Teresa sentia-se envergonhada, corrida; não tinha ânimo de levantar a cabeça. Os empregados públicos desciam para os seus empregos, devagar, no passo metódico dos homens que regulam a vida pelo ordenado, a caminharem na imperturbabilidade de funcionários pagos por mês. Passavam os bondes, cheios, pesados; singravam os caixeiros de cobrança, os pretos de carga, os vendedores de jornal, as carroças de pão, os estudantes, os meninos de colégio e as costureiras. E todo esse mundo da atividade e do trabalho esfervilhava ao sol, como um exemplo humilhante.

Teresa fechou os olhos para não ver esse doloroso espetáculo. A vida real entrava-lhe na imaginação como um jato de água fria. Ainda na véspera, ela se persuadira que ia por uma vez desprezar tudo aquilo; que nunca mais veria tal vizinho passar a horas certas para a sua repartição; que não ouviria tal piano de casa próxima tocar certa e determinada música; que não suportaria mais a voz da preta que de manhã passava impreterivelmente na rua a apregoar frutas; julgara que nunca mais daria com os olhos no vizinho da frente, um taverneiro barrigudo, de perninhas curtas e barbas debaixo do queixo; persuadira-se enfim que se havia por uma vez libertado de todas aquelas misérias positivas, que a constrangiam, que a matavam de vergonha e de tédio.

As próprias casas da vizinhança, a má pintura das tabuletas, o desenho de um boi impassível na parede de um açougue que ficava defronte, as desgraçadas alegorias da taverna da esquina, o farmacêutico pequenino, magro, amarelo, que vinha todas as tardes assentar-se debaixo de um flamboyant fronteiro à farmácia; tudo isso a enjoava, tudo isso lhe produzia efeitos insuportáveis.

A malograda fuga com o Portela havia sorrido ao espírito de Teresa mais pelo lado do imprevisto, do desconhecido, do aventuroso, do que mesmo pelo amor que ela lhe pudesse ter. Desejara aquela fuga como um doente deseja mudar de um lugar para obter novos ares; outro qualquer moço, igualmente vigoroso e bem disposto, é natural que produzisse nela iguais efeitos.

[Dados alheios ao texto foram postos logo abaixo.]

(** [error_parts]. *)
Definition error_parts (error : ApiError) : Z * string :=
  match find_store (layers error) with
  | Some AsNotFound => (404, "not found")
  | Some AsNameTaken => (409, "that name is taken")
  | Some AsSshKeyTaken => (409, "that SSH key is already registered")
  | Some (AsCapacity _ _ _ _ as e) | Some (AsNoPlacement _ as e) => (409, api_store_text e)
  | Some (AsNameCooldown name remaining) =>
      (409, "the name " +:+ name +:+ " was released by another user and is in cooldown for about " +:+
            cooldown_text (remaining / nanos_per_sec) +:+ " more")
  | None =>
      match find_status (layers error) with
      | Some (status, message) => (status, message)
      | None => (500, error_chain (layer_text (ae_error error)) (layer_text <$> ae_sources error))
      end
  end.

(** ** Responses *)

Record InstanceJson : Type := mkInstanceJson {
  ij_uuid : string; ij_name : string; ij_owner : string; ij_state : string; ij_desired_state : string; ij_address : string;
  ij_mac : string; ij_image : string; ij_base_checksum : string; ij_vcpu : Z; ij_memory_mib : Z; ij_disk_gib : Z;
  ij_nested : bool; ij_ksm : bool; ij_http_port : Z; ij_visibility : string; ij_created_at : string;
  ij_last_seen_at : string; ij_shared_with_me : bool
}.
Record ShareJson : Type := mkShareJson { sj_user : string; sj_created_at : string }.
Record ImageJson : Type := mkImageJson {
  mj_name : string; mj_source : string; mj_url : string; mj_kind : string; mj_pinned_checksum : string;
  mj_current_checksum : string; mj_instances_on_older_versions : Z
}.
Record SshKeyJson : Type := mkSshKeyJson {
  kj_id : Z; kj_fingerprint : string; kj_comment : string; kj_public_key : string; kj_created_at : string
}.
Inductive Action : Type := StartAction | StopAction | RestartAction.
Inductive ApiBody : Type :=
  | BodyError (error : string) (cooldown_seconds : Z)
  | BodyInstance (i : InstanceJson)
  | BodyInstances (instances : list InstanceJson) (usage : Usage)
  | BodyAction (action : Action) (uuid : string)
  | BodyShares (shares : list ShareJson)
  | BodyShare (share : ShareJson)
  | BodyWhoami (id : Z) (name email created_at : string) (usage : Usage) (operator : bool) (db_path : string)
  | BodyImages (images : list ImageJson)
  | BodyName (name : string)
  | BodyKeys (keys : list SshKeyJson)
  | BodyKey (key : SshKeyJson)
  | BodyDump (bytes : list Z) (disposition : string)
  | BodyEmpty.
(** What a client gets; the content type goes with the kind of body. *)
Record ApiResponse : Type := mkResponse { ar_status : Z; ar_body : ApiBody }.

Definition error_response (status : Z) (message : string) : ApiResponse := mkResponse status (BodyError message 0).
Definition reserved_response (name : string) : ApiResponse := error_response 400 (reserved_name_message name).

(** [mapped_error]. *)
Definition as_i64 (seconds : Z) : Z := if seconds <? 2 ^ 63 then seconds else seconds - 2 ^ 64.
Definition mapped_error (error : ApiError) : ApiResponse :=
  match find_store (layers error) with
  | Some (AsNameCooldown _ remaining as e) =>
      mkResponse 409 (BodyError (api_store_text e) (as_i64 (remaining / nanos_per_sec)))
  | _ => let '(status, message) := error_parts error in error_response status message
  end.
End Errors.

(** ** The calls *)

Record CreateSpec : Type := mkCreateSpec {
  sp_name : string; sp_image : string; sp_vcpu : Z; sp_memory_mib : Z; sp_disk_gib : Z; sp_nested : bool; sp_ksm : bool
}.
Record ResizeSpec : Type := mkResizeSpec { rz_vcpu : Z; rz_memory_mib : Z; rz_disk_gib : Z; rz_nested : bool }.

A sua imaginação precisava de atividade dramática, como seu corpo precisava de atividade sexual.

Mas, as decepções da véspera faziam-na por um instante esquecer tudo isso, para só pensar na possibilidade de restituir-se de novo ao lar doméstico.

— Ah! se Deus me tivesse deixado uma de minhas filhas!... dizia ela consigo, a subir muito apressada a pequena escada de pedra que conduzia da chácara para o jardim; não estaria eu agora com certeza a sofrer deste modo: haveria de sentir-me escudada por ela e pelo meu amor de mãe!...

Rosa veio ao seu encontro e, sem lhe dar uma palavra, sem fazer um gesto de espanto, abriu com pressa a porta da cozinha que dava para o jardim, e fê-la passar, empurrando-a familiarmente pelas costas.

— Entre aí para o meu quarto, ordenou a criada. Eu já lhe venho dizer quando deve subir. Espere um pouco!

E Rosa, apanhando as saias, ganhou a primeira escada e desapareceu.

Teresa ficou só, à espera, com o chapéu na cabeça, a capa nas costas, imóvel, como se estivesse muito empenhada em observar os objetos que tinha defronte dos olhos. E, sem querer, começou a calcular o efeito da sua aparição ao lado do marido; via-se toda confusa a fazer-lhe festinhas, a consolá-lo do que havia sucedido, a adulá-lo. E, ainda sem querer, começou a considerar como devia entrar, se depressa ou vagarosamente; se devia deixar embaixo o chapéu e apresentar-se inalterável, como se não houvesse a menor novidade; ou se deveria entrar com espalhafato, fingindo indignação por qualquer coisa; se devia não dar palavra ao marido e esperar que tudo voltasse por si mesmo aos seus eixos, ou se devia lançar-se-lhe aos pés e pedir-lhe perdão com palavras ardentes, com soluços e gestos teatrais.

Mas antes de chegar a qualquer conclusão, já a criada voltava a dizer-lhe apressadamente da porta:

— Agora! Agora! Passe agora. Ande! Não há ninguém na varanda! Suba e vá para o seu quarto!

Teresa cumpriu aquela ordem, como se a recebesse de um superior.